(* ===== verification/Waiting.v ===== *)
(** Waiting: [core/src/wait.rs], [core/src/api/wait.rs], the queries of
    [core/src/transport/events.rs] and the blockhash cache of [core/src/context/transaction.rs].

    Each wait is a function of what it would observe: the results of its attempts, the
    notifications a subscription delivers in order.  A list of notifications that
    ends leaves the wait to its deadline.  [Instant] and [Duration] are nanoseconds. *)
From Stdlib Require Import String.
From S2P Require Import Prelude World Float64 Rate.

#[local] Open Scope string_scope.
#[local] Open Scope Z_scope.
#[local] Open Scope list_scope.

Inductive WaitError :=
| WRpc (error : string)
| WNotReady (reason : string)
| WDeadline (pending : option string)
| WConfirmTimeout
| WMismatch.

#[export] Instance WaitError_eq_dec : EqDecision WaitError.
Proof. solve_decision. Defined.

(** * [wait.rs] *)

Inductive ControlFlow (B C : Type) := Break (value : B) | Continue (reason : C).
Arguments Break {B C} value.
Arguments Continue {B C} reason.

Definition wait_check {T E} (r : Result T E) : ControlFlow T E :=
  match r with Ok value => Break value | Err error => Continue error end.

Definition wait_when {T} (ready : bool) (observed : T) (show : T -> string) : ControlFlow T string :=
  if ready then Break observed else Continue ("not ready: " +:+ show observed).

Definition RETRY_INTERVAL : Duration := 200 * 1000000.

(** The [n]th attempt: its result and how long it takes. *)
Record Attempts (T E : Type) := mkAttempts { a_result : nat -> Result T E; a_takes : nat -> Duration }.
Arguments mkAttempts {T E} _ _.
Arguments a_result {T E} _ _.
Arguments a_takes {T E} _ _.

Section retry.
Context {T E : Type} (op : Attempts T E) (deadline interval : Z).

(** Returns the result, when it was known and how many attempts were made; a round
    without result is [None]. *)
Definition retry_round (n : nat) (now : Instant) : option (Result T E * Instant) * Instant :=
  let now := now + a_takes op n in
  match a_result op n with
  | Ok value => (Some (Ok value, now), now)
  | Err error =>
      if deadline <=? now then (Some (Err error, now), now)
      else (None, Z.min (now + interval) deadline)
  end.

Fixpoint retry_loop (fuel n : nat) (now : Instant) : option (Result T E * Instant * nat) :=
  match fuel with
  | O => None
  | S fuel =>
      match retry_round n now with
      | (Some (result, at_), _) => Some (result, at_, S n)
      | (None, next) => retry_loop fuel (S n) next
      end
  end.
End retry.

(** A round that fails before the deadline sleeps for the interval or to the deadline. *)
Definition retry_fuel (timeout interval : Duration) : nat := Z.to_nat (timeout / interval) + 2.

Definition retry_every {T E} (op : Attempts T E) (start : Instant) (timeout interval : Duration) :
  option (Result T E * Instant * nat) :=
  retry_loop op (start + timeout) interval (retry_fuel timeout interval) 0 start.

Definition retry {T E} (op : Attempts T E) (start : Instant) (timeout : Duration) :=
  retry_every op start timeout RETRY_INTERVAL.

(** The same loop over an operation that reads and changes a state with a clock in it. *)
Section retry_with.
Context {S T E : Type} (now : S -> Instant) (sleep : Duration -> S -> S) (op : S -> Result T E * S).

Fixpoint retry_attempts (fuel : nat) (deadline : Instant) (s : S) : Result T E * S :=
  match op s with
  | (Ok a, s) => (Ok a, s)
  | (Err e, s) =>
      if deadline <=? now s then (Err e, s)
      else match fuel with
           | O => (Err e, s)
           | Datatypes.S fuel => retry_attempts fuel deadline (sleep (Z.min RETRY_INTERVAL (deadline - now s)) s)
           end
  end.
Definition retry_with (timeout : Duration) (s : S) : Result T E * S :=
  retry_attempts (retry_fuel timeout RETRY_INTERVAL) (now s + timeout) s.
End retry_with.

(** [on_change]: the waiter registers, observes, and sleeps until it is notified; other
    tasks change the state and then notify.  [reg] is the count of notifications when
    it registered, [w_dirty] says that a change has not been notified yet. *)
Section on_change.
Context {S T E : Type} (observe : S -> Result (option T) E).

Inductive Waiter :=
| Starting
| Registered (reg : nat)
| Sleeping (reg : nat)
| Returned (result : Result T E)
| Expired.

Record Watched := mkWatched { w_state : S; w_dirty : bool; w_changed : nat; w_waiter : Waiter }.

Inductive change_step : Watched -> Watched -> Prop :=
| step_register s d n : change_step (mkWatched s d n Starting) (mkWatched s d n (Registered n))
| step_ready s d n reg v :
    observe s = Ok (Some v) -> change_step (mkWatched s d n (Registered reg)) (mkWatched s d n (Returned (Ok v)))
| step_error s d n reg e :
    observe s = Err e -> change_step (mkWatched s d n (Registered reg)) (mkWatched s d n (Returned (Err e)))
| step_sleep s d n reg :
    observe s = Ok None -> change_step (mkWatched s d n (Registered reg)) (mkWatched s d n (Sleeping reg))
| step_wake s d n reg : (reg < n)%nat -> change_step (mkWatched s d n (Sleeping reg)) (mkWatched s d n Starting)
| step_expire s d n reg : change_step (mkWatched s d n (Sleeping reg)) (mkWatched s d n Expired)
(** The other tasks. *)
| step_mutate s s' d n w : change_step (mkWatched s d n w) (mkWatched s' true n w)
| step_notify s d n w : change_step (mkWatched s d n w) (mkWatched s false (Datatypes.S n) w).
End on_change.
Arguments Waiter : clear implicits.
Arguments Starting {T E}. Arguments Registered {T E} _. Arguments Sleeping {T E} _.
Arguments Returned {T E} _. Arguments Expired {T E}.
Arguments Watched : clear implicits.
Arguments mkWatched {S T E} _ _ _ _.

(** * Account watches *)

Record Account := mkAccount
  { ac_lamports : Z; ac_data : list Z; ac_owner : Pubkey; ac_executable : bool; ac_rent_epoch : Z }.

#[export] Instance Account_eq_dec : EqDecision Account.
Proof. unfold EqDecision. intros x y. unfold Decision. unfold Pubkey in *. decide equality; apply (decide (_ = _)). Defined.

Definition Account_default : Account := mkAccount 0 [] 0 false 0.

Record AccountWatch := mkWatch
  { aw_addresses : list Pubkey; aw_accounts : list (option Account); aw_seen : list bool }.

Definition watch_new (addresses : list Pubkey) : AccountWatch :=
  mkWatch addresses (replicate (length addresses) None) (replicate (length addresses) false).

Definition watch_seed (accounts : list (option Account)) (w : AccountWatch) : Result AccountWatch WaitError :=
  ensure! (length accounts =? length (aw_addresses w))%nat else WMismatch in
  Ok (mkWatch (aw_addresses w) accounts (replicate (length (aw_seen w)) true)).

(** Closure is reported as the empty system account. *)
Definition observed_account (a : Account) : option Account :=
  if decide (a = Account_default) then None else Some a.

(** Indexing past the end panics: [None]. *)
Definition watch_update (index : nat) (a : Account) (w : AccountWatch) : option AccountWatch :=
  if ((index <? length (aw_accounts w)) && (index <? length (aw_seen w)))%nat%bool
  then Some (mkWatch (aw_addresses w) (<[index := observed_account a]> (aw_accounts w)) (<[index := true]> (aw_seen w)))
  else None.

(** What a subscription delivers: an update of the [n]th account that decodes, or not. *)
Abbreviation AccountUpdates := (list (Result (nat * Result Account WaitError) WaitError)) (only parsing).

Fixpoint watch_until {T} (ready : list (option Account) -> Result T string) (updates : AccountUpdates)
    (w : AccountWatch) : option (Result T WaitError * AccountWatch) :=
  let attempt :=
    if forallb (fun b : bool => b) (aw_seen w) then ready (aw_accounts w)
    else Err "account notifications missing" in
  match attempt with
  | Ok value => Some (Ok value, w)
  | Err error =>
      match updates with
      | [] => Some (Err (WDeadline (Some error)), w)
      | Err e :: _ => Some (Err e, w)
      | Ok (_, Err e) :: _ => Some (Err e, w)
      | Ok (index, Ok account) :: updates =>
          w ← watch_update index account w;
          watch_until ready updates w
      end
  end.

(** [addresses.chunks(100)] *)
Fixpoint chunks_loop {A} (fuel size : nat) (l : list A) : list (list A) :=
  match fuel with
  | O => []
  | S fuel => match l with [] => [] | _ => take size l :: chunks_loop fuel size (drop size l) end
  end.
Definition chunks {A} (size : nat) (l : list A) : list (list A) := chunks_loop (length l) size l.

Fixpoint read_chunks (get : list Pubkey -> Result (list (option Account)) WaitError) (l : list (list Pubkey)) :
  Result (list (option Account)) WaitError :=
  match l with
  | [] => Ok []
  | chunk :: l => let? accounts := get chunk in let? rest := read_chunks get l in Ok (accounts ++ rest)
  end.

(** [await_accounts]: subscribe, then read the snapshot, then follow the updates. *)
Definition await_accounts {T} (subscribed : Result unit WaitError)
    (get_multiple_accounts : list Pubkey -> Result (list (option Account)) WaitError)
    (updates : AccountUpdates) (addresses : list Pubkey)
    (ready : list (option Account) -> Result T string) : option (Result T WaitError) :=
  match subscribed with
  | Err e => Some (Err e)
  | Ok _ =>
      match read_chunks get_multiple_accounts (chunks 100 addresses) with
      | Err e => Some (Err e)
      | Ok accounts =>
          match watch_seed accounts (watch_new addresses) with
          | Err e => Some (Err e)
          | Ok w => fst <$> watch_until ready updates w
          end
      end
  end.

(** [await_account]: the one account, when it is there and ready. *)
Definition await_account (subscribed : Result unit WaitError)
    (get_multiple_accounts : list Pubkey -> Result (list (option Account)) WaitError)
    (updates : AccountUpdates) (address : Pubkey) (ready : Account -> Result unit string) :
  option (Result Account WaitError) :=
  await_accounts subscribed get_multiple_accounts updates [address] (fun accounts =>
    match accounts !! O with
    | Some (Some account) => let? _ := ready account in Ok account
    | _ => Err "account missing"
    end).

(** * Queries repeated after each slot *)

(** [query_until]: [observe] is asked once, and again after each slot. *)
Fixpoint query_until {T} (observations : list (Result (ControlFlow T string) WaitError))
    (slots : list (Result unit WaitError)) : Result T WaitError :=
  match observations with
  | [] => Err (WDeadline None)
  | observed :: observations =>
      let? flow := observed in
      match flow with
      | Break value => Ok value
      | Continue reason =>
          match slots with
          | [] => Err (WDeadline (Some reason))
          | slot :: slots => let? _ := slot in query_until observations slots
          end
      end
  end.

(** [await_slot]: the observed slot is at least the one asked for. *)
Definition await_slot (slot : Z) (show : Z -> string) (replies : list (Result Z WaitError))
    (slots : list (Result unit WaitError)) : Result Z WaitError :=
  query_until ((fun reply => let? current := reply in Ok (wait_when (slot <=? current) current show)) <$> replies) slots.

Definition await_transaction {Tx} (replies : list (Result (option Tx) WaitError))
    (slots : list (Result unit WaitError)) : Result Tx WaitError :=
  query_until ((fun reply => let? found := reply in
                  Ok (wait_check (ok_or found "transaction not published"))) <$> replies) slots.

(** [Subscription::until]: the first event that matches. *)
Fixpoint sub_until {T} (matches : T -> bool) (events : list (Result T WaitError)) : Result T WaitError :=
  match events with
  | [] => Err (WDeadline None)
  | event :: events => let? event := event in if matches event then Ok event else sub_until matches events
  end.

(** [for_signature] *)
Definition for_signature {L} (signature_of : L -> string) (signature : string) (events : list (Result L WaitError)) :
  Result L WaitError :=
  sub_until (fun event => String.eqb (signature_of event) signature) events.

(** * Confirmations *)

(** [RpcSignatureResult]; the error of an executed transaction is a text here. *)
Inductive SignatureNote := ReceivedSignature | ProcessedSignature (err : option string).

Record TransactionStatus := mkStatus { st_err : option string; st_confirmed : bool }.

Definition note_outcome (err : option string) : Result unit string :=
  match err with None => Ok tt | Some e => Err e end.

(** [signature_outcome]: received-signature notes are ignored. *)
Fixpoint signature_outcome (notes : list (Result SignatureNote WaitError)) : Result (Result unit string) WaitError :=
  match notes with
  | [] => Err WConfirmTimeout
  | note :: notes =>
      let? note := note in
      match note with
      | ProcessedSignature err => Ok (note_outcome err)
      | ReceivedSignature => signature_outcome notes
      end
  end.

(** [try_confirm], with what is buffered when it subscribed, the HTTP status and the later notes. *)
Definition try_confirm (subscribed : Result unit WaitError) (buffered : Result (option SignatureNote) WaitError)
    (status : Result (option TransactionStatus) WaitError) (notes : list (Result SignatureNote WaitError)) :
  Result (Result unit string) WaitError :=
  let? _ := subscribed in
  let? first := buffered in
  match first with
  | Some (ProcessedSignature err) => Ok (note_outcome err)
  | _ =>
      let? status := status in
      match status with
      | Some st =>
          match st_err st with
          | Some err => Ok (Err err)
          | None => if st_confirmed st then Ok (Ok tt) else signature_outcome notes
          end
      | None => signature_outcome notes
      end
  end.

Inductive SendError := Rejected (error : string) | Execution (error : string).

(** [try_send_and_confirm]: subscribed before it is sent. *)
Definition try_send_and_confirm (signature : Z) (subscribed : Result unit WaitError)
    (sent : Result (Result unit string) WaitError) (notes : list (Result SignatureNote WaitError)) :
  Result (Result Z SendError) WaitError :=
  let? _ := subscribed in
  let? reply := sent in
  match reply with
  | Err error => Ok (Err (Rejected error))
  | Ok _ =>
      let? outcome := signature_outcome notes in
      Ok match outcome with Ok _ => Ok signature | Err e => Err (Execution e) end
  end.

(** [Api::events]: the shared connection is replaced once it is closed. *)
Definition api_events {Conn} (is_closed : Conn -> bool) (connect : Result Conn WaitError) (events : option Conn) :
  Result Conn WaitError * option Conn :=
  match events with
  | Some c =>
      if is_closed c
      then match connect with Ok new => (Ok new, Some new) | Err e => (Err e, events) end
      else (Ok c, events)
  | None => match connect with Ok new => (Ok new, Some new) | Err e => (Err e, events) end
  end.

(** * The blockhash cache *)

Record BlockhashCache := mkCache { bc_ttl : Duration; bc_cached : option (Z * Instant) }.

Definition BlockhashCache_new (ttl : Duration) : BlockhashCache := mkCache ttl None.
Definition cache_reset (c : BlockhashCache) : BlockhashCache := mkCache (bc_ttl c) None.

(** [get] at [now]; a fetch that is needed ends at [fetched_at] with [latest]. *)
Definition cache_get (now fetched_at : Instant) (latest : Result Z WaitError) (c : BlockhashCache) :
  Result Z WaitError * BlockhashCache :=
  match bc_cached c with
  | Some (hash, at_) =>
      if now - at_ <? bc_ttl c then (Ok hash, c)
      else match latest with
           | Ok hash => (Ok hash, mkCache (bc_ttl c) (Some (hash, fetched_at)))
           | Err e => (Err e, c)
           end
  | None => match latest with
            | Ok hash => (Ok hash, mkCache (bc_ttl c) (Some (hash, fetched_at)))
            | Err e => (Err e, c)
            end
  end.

PROMPT => The expected answer is a copy of each line above containing "Duration".

EXERCISE OUTPUT =>
    ends leaves the wait to its deadline.  [Instant] and [Duration] are nanoseconds. *)
Definition RETRY_INTERVAL : Duration := 200 * 1000000.
Record Attempts (T E : Type) := mkAttempts { a_result : nat -> Result T E; a_takes : nat -> Duration }.
Definition retry_fuel (timeout interval : Duration) : nat := Z.to_nat (timeout / interval) + 2.
Definition retry_every {T E} (op : Attempts T E) (start : Instant) (timeout interval : Duration) :
Definition retry {T E} (op : Attempts T E) (start : Instant) (timeout : Duration) :=
Context {S T E : Type} (now : S -> Instant) (sleep : Duration -> S -> S) (op : S -> Result T E * S).
Definition retry_with (timeout : Duration) (s : S) : Result T E * S :=
Record BlockhashCache := mkCache { bc_ttl : Duration; bc_cached : option (Z * Instant) }.
Definition BlockhashCache_new (ttl : Duration) : BlockhashCache := mkCache ttl None.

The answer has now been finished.